About twelve years ago I was coming to the end of a long spell of unemployment. I had a job as a reporter/editor at an Internet publication that was on its last days. The publication’s offices were in a building in Hell’s Kitchen that also housed garment district sweatshops and offshore Internet gambling companies. There was a methadone clinic across the street.
I had to do a phone interview for a job with an editor on the West Coast. Since I didn’t want to be interviewing for another job right at my desk at my current job, I had to go find a pay phone. I finally found a pay phone and called in from a busy Manhattan street.

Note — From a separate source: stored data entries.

(** [writeFileSync(p, data)]: only the existence of the file is tracked. *)
Definition writeFileSync (p : string) (fs : list string) : list string :=
  if existsb (fun q => (q =? p)%string) fs then fs else fs ++ [p].

Definition crop : StepDef :=
  {| name := "Recadrage"; script := "crop.py"; prefix := "CROP";
     manual := true; models := None; defaultModel := None;
     requiresApiKey := None; disabled := false;
     needsInput := Some (fun job => negb (truthy (cropRect job)));
     buildArgs := fun inputPath outputPath job _ =>
       ("crop.py", [Some inputPath; Some outputPath; cropRect job]);
     onComplete := Some (fun job fs => (set_cropRect None job, fs)) |}.

Definition inpaint : StepDef :=
  {| name := "Retouche manuelle"; script := "inpaint.py"; prefix := "INPAINT";
     manual := true; models := None; defaultModel := None;
     requiresApiKey := None; disabled := false;
     needsInput := Some (fun job => negb (truthy (maskPath job)));
     buildArgs := fun inputPath outputPath job _ =>
       ("inpaint.py", [Some inputPath; maskPath job; Some outputPath]);
     onComplete := Some (fun job fs =>
       if truthy (maskPath job)
       then (set_maskPath None job, unlinkSync (orElse (maskPath job) "") fs)
       else (job, fs)) |}.

Definition spot_removal : StepDef :=
  {| name := "Nettoyage des taches"; script := "clean_spots.py";
     prefix := "SPOTS"; manual := false;
     models := Some ["lama"; "opencv"]; defaultModel := Some "lama";
     requiresApiKey := None; disabled := false;
     needsInput := None;
     buildArgs := fun inputPath outputPath _ selectedModel =>
       ("clean_spots.py", [Some inputPath; Some outputPath; selectedModel]);
     onComplete := None |}.

Definition scratch_removal : StepDef :=
  {| name := "Suppression des rayures"; script := "restore.py";
     prefix := "REST"; manual := false;
     models := Some ["lama"; "opencv"]; defaultModel := Some "lama";
     requiresApiKey := None; disabled := false;
     needsInput := None;
     buildArgs := fun inputPath outputPath _ selectedModel =>
       ("restore.py", [Some inputPath; Some outputPath; selectedModel]);
     onComplete := None |}.

Definition face_restore : StepDef :=
  {| name := "Restauration des visages"; script := "face_restore.py";
     prefix := "FACE"; manual := false;
     models := None; defaultModel := None;
     requiresApiKey := None; disabled := false;
     needsInput := None;
     buildArgs := fun inputPath outputPath _ _ =>
       ("face_restore.py", [Some inputPath; Some outputPath]);
     onComplete := None |}.

Definition opt_eqb (o : option string) (s : string) : bool :=
  match o with
  | Some x => (x =? s)%string
  | None => false
  end.

Definition colorize : StepDef :=
  {| name := "Colorisation"; script := "colorize_ddcolor.py";
     prefix := "COL"; manual := false;
     models := Some ["ddcolor"; "deoldify_artistic"; "deoldify_stable";
                     "siggraph17"; "eccv16"];
     defaultModel := Some "ddcolor";
     requiresApiKey := None; disabled := false;
     needsInput := None;
     buildArgs := fun inputPath outputPath _ selectedModel =>
       if opt_eqb selectedModel "ddcolor" then
         ("colorize_ddcolor.py", [Some inputPath; Some outputPath])
       else if opt_eqb selectedModel "deoldify_artistic" then
         ("colorize_deoldify.py",
          [Some inputPath; Some outputPath; Some "artistic"])
       else if opt_eqb selectedModel "deoldify_stable" then
         ("colorize_deoldify.py",
          [Some inputPath; Some outputPath; Some "stable"])
       else ("colorize.py", [Some inputPath; Some outputPath; selectedModel]);
     onComplete := None |}.

Definition upscale : StepDef :=
  {| name := "Upscale x2"; script := "upscale.py";
     prefix := "UPS"; manual := false;
     models := Some ["compact"; "x4plus"; "x4plus-anime"; "x2plus"; "lanczos"];
     defaultModel := Some "compact";
     requiresApiKey := None; disabled := false;
     needsInput := None;
     buildArgs := fun inputPath outputPath _ selectedModel =>
       ("upscale.py",
        [Some inputPath; Some outputPath; selectedModel; Some "2"]);
     onComplete := None |}.

Fixpoint assoc {A} (k : string) (l : list (string * A)) : option A :=
  match l with
  | [] => None
  | (k', v) :: l' => if (k' =? k)%string then Some v else assoc k l'
  end.

Definition ONLINE_STEPS_MAP : list (string * string) :=
  [("full", "restore,colorize,enhance"); ("restore", "restore");
   ("colorize", "colorize"); ("enhance", "enhance")].

Definition online_restore : StepDef :=
  {| name := "IA en ligne (OpenAI)"; script := "restore_openai.py";
     prefix := "CLOUD"; manual := false;
     models := Some ["full"; "restore"; "colorize"; "enhance"];
     defaultModel := Some "full";
     requiresApiKey := Some "OPENAI_API_KEY"; disabled := true;
     needsInput := None;
     buildArgs := fun inputPath outputPath _ selectedModel =>
       let steps :=
         match selectedModel with
         | Some m => Some (orElse (assoc m ONLINE_STEPS_MAP) m)
         | None => None
         end in
       ("restore_openai.py", [Some inputPath; Some outputPath; steps]);
     onComplete := None |}.

Definition ALL_STEPS : list (string * StepDef) :=
  [("crop", crop); ("inpaint", inpaint); ("spot_removal", spot_removal);
   ("scratch_removal", scratch_removal); ("face_restore", face_restore);
   ("colorize", colorize); ("upscale", upscale);
   ("online_restore", online_restore)].

(** The property names every plain object inherits from
    [Object.prototype]. *)
Definition Object_prototype_keys : list string :=
  ["constructor"; "__defineGetter__"; "__defineSetter__"; "hasOwnProperty";
   "__lookupGetter__"; "__lookupSetter__"; "isPrototypeOf";
   "propertyIsEnumerable"; "toString"; "valueOf"; "__proto__";
   "toLocaleString"].

(** What [STEPS[key]] can be when it is not [undefined]: a stage, or a
    member inherited from [Object.prototype] (a built-in function, or the
    prototype itself for [__proto__]).  Such a member is truthy and has no
    [needsInput], [prefix], [models] or [buildArgs] property. *)
Inductive StepsValue :=
| Stage (stepDef : StepDef)
| Inherited.

(** ** Server state *)

(** The frame of a [processJob] call suspended at [await runPythonStep]:
    the locals it still needs once the worker has exited. *)
Record Frame := {
  fr_job : string;
  fr_origName : string;
  fr_jobShort : string;
  fr_i : Z;
  fr_step : string;
  fr_stepDef : StepDef;
  fr_outputFilename : string;
  fr_outputPath : string;
  fr_script : string;
  fr_args : list (option string);
}.

(** [photos], [jobs] and [runningProcs] are the three [Map]s of
    [storage.js] ([runningProcs] by its keys); [files] are the mask files
    written under the uploads directory; [killed] logs the job ids whose
    worker was sent SIGTERM. *)
Record State := {
  photos : list Photo;
  jobs : list Job;
  runningProcs : list string;
  awaiting : list Frame;
  maxConcurrent : Z;
  lastHeartbeat : Z;
  files : list string;
  microtasks : nat;
  killed : list string;
}.

Definition set_photos (v : list Photo) (st : State) : State :=
  {| photos := v; jobs := jobs st; runningProcs := runningProcs st;
     awaiting := awaiting st; maxConcurrent := maxConcurrent st;
     lastHeartbeat := lastHeartbeat st; files := files st;
     microtasks := microtasks st; killed := killed st |}.

Definition set_jobs (v : list Job) (st : State) : State :=
  {| photos := photos st; jobs := v; runningProcs := runningProcs st;
     awaiting := awaiting st; maxConcurrent := maxConcurrent st;
     lastHeartbeat := lastHeartbeat st; files := files st;
     microtasks := microtasks st; killed := killed st |}.

Definition set_runningProcs (v : list string) (st : State) : State :=
  {| photos := photos st; jobs := jobs st; runningProcs := v;
     awaiting := awaiting st; maxConcurrent := maxConcurrent st;
     lastHeartbeat := lastHeartbeat st; files := files st;
     microtasks := microtasks st; killed := killed st |}.

Definition set_awaiting (v : list Frame) (st : State) : State :=
  {| photos := photos st; jobs := jobs st; runningProcs := runningProcs st;
     awaiting := v; maxConcurrent := maxConcurrent st;
     lastHeartbeat := lastHeartbeat st; files := files st;
     microtasks := microtasks st; killed := killed st |}.

Definition set_maxConcurrent (v : Z) (st : State) : State :=
  {| photos := photos st; jobs := jobs st; runningProcs := runningProcs st;
     awaiting := awaiting st; maxConcurrent := v;
     lastHeartbeat := lastHeartbeat st; files := files st;
     microtasks := microtasks st; killed := killed st |}.

Definition set_lastHeartbeat (v : Z) (st : State) : State :=
  {| photos := photos st; jobs := jobs st; runningProcs := runningProcs st;
     awaiting := awaiting st; maxConcurrent := maxConcurrent st;
     lastHeartbeat := v; files := files st; microtasks := microtasks st;
     killed := killed st |}.

Definition set_files (v : list string) (st : State) : State :=
  {| photos := photos st; jobs := jobs st; runningProcs := runningProcs st;
     awaiting := awaiting st; maxConcurrent := maxConcurrent st;
     lastHeartbeat := lastHeartbeat st; files := v;
     microtasks := microtasks st; killed := killed st |}.

Definition set_microtasks (v : nat) (st : State) : State :=
  {| photos := photos st; jobs := jobs st; runningProcs := runningProcs st;
     awaiting := awaiting st; maxConcurrent := maxConcurrent st;
     lastHeartbeat := lastHeartbeat st; files := files st; microtasks := v;
     killed := killed st |}.

Definition set_killed (v : list string) (st : State) : State :=
  {| photos := photos st; jobs := jobs st; runningProcs := runningProcs st;
     awaiting := awaiting st; maxConcurrent := maxConcurrent st;
     lastHeartbeat := lastHeartbeat st; files := files st;
     microtasks := microtasks st; killed := v |}.
(** * Console-Calculator: the expression compiler of [main.cpp]

    A shallow embedding of the calculator's parser and evaluator, and of
    the parser of the earlier file (src/unnamed/part_000).

    - [double] is IEEE binary64, here Rocq's primitive [float]; the four
      arithmetic operators are the primitive ones.
    - [std::string] is [string]; [expression[i]] is the head of the part of
      the string a loop still has to read, [substr(pos, len)] is
      [substring pos len], [size()] is [length].
    - The loop indices and the two parenthesis counters are [int] in the
      source. Strings are taken to be shorter than 2^31 characters, so no
      index or counter wraps: indices are [nat], counters [Z].
    - The C++ standard library functions the code calls ([std::pow],
      [std::stod], [std::to_string]) are not code of the repository: they are
      the fields of a [Library] record every definition is parametrised by.
    - A thrown C++ exception is the [Throw] case of [result].
    - A [for] loop whose body returns is a function that finds the place
      where the body runs; the body follows in [parseToken_rec].
    - The call stack is not modelled. [parseToken] nests one call per
      operator sign of a chain and per group; what is proved of a run is
      proved of the runs for which the stack suffices. *)

From Stdlib Require Import ZArith NArith QArith Qabs List Bool Lia PeanoNat.
From Stdlib Require Import PrimFloat SpecFloat FloatOps.
From Stdlib Require Import Ascii String DecimalString.
Import ListNotations.

Local Close Scope Q_scope.
Local Open Scope nat_scope.
Local Open Scope string_scope.

(** ** Operations (main.cpp, lines 15-56) *)

Inductive Operation : Set :=
| NONE
| SUM
| MIN
| MUL
| DIV
| POW.

Definition Operation_eqb (x y : Operation) : bool :=
  match x, y with
  | NONE, NONE | SUM, SUM | MIN, MIN | MUL, MUL | DIV, DIV | POW, POW => true
  | _, _ => false
  end.

Definition getOperationFromChar (c : ascii) : Operation :=
  match c with
  | "+"%char => SUM
  | "-"%char => MIN
  | "*"%char => MUL
  | "/"%char => DIV
  | "^"%char => POW
  | _ => NONE
  end.

Definition MIN_PRIORITY : Z := 1.
Definition MAX_PRIORITY : Z := 3.

Definition getPriority (operation : Operation) : Z :=
  match operation with
  | SUM | MIN => 1
  | MUL | DIV => 2
  | POW => 3
  | NONE => 0
  end.

(** ** Exceptions and results *)

(** The two exceptions [std::stod] can throw. *)
Inductive exception : Set :=
| invalid_argument
| out_of_range.

Inductive result (A : Type) : Type :=
| Ok (a : A)
| Throw (e : exception).

Arguments Ok {A} a.
Arguments Throw {A} e.

Definition lift {A B : Type} (f : A -> B) (r : result A) : result B :=
  match r with
  | Ok a => Ok (f a)
  | Throw e => Throw e
  end.

(** A recursive computation either finishes with a [result], or runs out of
    the recursion budget ([None]); [parseToken_total] below shows that the
    budget [parseToken] starts with is never exhausted. *)
Definition run (A : Type) : Type := option (result A).

Definition ret {A : Type} (a : A) : run A := Some (Ok a).

Definition bind {A B : Type} (m : run A) (k : A -> run B) : run B :=
  match m with
  | Some (Ok a) => k a
  | Some (Throw e) => Some (Throw e)
  | None => None
  end.

Notation "x <- m ;; k" := (bind m (fun x => k))
  (at level 61, m at next level, right associativity).

(** ** The C++ standard library, as far as the calculator uses it *)

Fixpoint occurrences (c : ascii) (s : string) : nat :=
  match s with
  | EmptyString => 0
  | String c' s' => (if Ascii.eqb c' c then 1 else 0) + occurrences c s'
  end.

(** [std_pow], [std_stod] and [std_to_string] are [std::pow],
    [std::stod] and [std::to_string(double)]; a call of [std::stod] returns
    a number or throws.

    [std::to_string] formats as [printf("%f")] does: a sign, digits and a
    point, or [inf] or [nan] after the sign. That the text holds no opening
    parenthesis is the one fact the recursion of [parseToken] rests on, and
    the last field records it. It holds of the C libraries that print a NaN
    as [nan] or [-nan] (glibc, musl, the BSDs); the C standard also allows
    the style [nan(chars)], and a library that prints so is not a
    [Library]: nothing is stated here for it. *)
Record Library : Type := {
  std_pow : float -> float -> float;
  std_stod : string -> result float;
  std_to_string : float -> string;
  to_string_plain : forall value : float,
    occurrences "(" (std_to_string value) = 0
}.

(** ** Tokens (main.cpp, lines 60-109) *)

Inductive Token : Type :=
| NumberToken (value : float)
| OperationToken (operation : Operation) (a b : Token).

(** [constexpr double PI = 3.14159265358979323846] and
    [constexpr double E = 2.71828182845904523536], rounded to binary64 as the
    compiler does. *)
Definition PI : float := 0x1.921fb54442d18p+1%float.
Definition E : float := 0x1.5bf0a8b145769p+1%float.

(** [s.substr(pos)]: the suffix from [pos]. *)
Definition substr_from (s : string) (pos : nat) : string :=
  substring pos (length s - pos) s.

(** The inner loop of lines 138-155: [rest] is [expression] from index [j]
    on, [open] and [close] are the two counters. Returns the first [j] at
    which [open == close]. *)
Fixpoint matching_close (rest : string) (j : nat) (open close : Z) : option nat :=
  match rest with
  | EmptyString => None
  | String character rest' =>
      let open' := if Ascii.eqb character "(" then (open + 1)%Z else open in
      let close' :=
        if Ascii.eqb character "(" then close
        else if Ascii.eqb character ")" then (close + 1)%Z else close in
      if (open' =? close')%Z then Some j
      else matching_close rest' (S j) open' close'
  end.

(** The outer loop of lines 131-157: [rest] is [expression] from index [i]
    on. Returns the pair [(i, j)] at which the body of [if (open == close)]
    runs, if it ever does. *)
Fixpoint find_group (rest : string) (i : nat) : option (nat * nat) :=
  match rest with
  | EmptyString => None
  | String character rest' =>
      if Ascii.eqb character "(" then
        match matching_close rest' (S i) 1 0 with
        | Some j => Some (i, j)
        | None => find_group rest' (S i)
        end
      else find_group rest' (S i)
  end.

(** The loop over [i] of lines 164-192 for one [priority]: returns the index
    and the operation at which the split happens. *)
Fixpoint scan_operation (priority : Z) (expression rest : string) (i : nat)
  : option (nat * Operation) :=
  match rest with
  | EmptyString => None
  | String character rest' =>
      let operation := getOperationFromChar character in
      if Operation_eqb operation NONE then
        scan_operation priority expression rest' (S i)
      else if negb (getPriority operation =? priority)%Z then
        scan_operation priority expression rest' (S i)
      else
        let left := substring 0 i expression in
        if (left =? "") && Operation_eqb operation MIN then
          scan_operation priority expression rest' (S i)
        else Some (i, operation)
  end.

(** The loop over [priority] of lines 162-193; [levels] counts the
    iterations left. *)
Fixpoint priority_loop (expression : string) (priority : Z) (levels : nat)
  : option (nat * Operation) :=
  match levels with
  | O => None
  | S levels' =>
      match scan_operation priority expression expression 0 with
      | Some found => Some found
      | None => priority_loop expression (priority + 1) levels'
      end
  end.

Definition find_operation (expression : string) : option (nat * Operation) :=
  priority_loop expression MIN_PRIORITY
    (Z.to_nat (MAX_PRIORITY - MIN_PRIORITY + 1)).

(** [std::remove(..., ' ')] followed by [erase]. *)
Fixpoint remove_spaces (s : string) : string :=
  match s with
  | EmptyString => EmptyString
  | String c s' =>
      if Ascii.eqb c " " then remove_spaces s' else String c (remove_spaces s')
  end.

Section Calculator.

Variable lib : Library.

Fixpoint resolve (t : Token) : float :=
  match t with
  | NumberToken value => value
  | OperationToken operation a b =>
      let aValue := resolve a in
      let bValue := resolve b in
      match operation with
      | SUM => aValue + bValue
      | MIN => aValue - bValue
      | MUL => aValue * bValue
      | DIV => aValue / bValue
      | POW => std_pow lib aValue bValue
      | NONE => 0
      end%float
  end.

(** ** Parser (main.cpp, lines 113-204) *)

Definition parseNumber (token : string) : result float :=
  if token =? "pi" then Ok PI
  else if token =? "e" then Ok E
  else std_stod lib token.

(** [parseToken] recurses on strings that are not substrings of its
    argument (the parenthesised group is replaced by a printed number), so
    the embedding carries a budget: [groups] bounds the opening parentheses
    left in the string, [size] its length. *)
Fixpoint parseToken_rec (groups : nat) : nat -> string -> run Token :=
  fix split (size : nat) (expression : string) {struct size} : run Token :=
    match find_group expression 0 with
    | Some (i, j) =>
        match groups with
        | O => None
        | S groups' =>
            let subExpression := substring (i + 1) (j - i - 1) expression in
            token <- parseToken_rec groups' (length subExpression) subExpression ;;
            let newExpression :=
              substring 0 i expression
              ++ std_to_string lib (resolve token)
              ++ substr_from expression (j + 1) in
            parseToken_rec groups' (length newExpression) newExpression
        end
    | None =>
        match find_operation expression with
        | Some (i, operation) =>
            match size with
            | O => None
            | S size' =>
                let right := substr_from expression (i + 1) in
                let left := substring 0 i expression in
                a <- split size' left ;;
                b <- split size' right ;;
                ret (OperationToken operation a b)
            end
        | None => Some (lift NumberToken (parseNumber expression))
        end
    end.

Making a phone call in late 2002 outside your home in New York without a cell phone meant going on a search for a pay phone and then praying that it worked. I would sometimes search blocks and blocks for a phone only to find one that was destroyed by vandalism or had one number button that didn’t work
I had to raise my voice at times to be heard over the many sounds of New York on a busy afternoon. It was December and my hands were numb from dialing the phone, which I couldn’t do with gloves on. I had to continuously dial the phone because they were somehow set to disconnect every few minutes, despite the fact that I was using a calling card and had plenty of time.
I vowed that if I got the job, one of the first things I would do would be to spend whatever money it took to buy a cell phone. I was one of the last of my circle of family and friends to buy one, but I’ve not been without once since.
About seven months into being the proud owner of a cell phone, that cell phone was relatively useless during the Northeastern blackout of 2003. Cell phone towers became overloaded by the surge in users trying to use their phones in the emergency. It was the last time I saw people lined up on the sidewalks to use pay phones.
Today pay phones are an even greater rarity. I’ve kept up with technology and have used smart phones for nearly four years now, though was still proudly among the last of my friends to get one.
I haven’t tried to use a payphone in well over a decade, but the blackout of 2003 showed us that pay phones are still needed. We need to have reliable payphones simply from a public safety standpoint. Not just if there is a large disaster that causes cell phone towers to be overloaded, but for crime victims and others involved in emergencies who need to call for help. Not everyone has a working cell phone on them at all times, and if someone is robbed, you bet that their cell phone is among items stolen.
There are 8,931 working payphones within the five boroughs as of the end of this past June, according to the New York City government. Most of those (5,205) are in Manhattan (Staten Island has only 63!).
But these numbers are still declining fast. There were more than 11,200 payphones still working in January 2013. We’re losing more than 1,000 working public telephones every year.
And while pay phones may seem to our more plugged-in generations like antique reminders of times past akin to gas lamps or horse-drawn carriages. There are still people (at least 25% of the world’s population) who can’t afford or don’t have cell phones. And from a safety standpoint, you should know where the nearest payphone is in case of an emergency, just like you should know where the nearest fire exit is.
So let’s begin an effort to take note of places where working pay phones still exist. Leave a comment (with a photo if possible) of a pay phone you know that works.
A few months ago I discovered a working payphone on the second floor of the Aretsky’s Patroon Townhouse restaurant on East 46th Street between Lexington Ave. and 3rd Ave. in Manhattan. It is even set in an old-style booth with borough-specific phone books set into an adjoining wooden counter. Classy.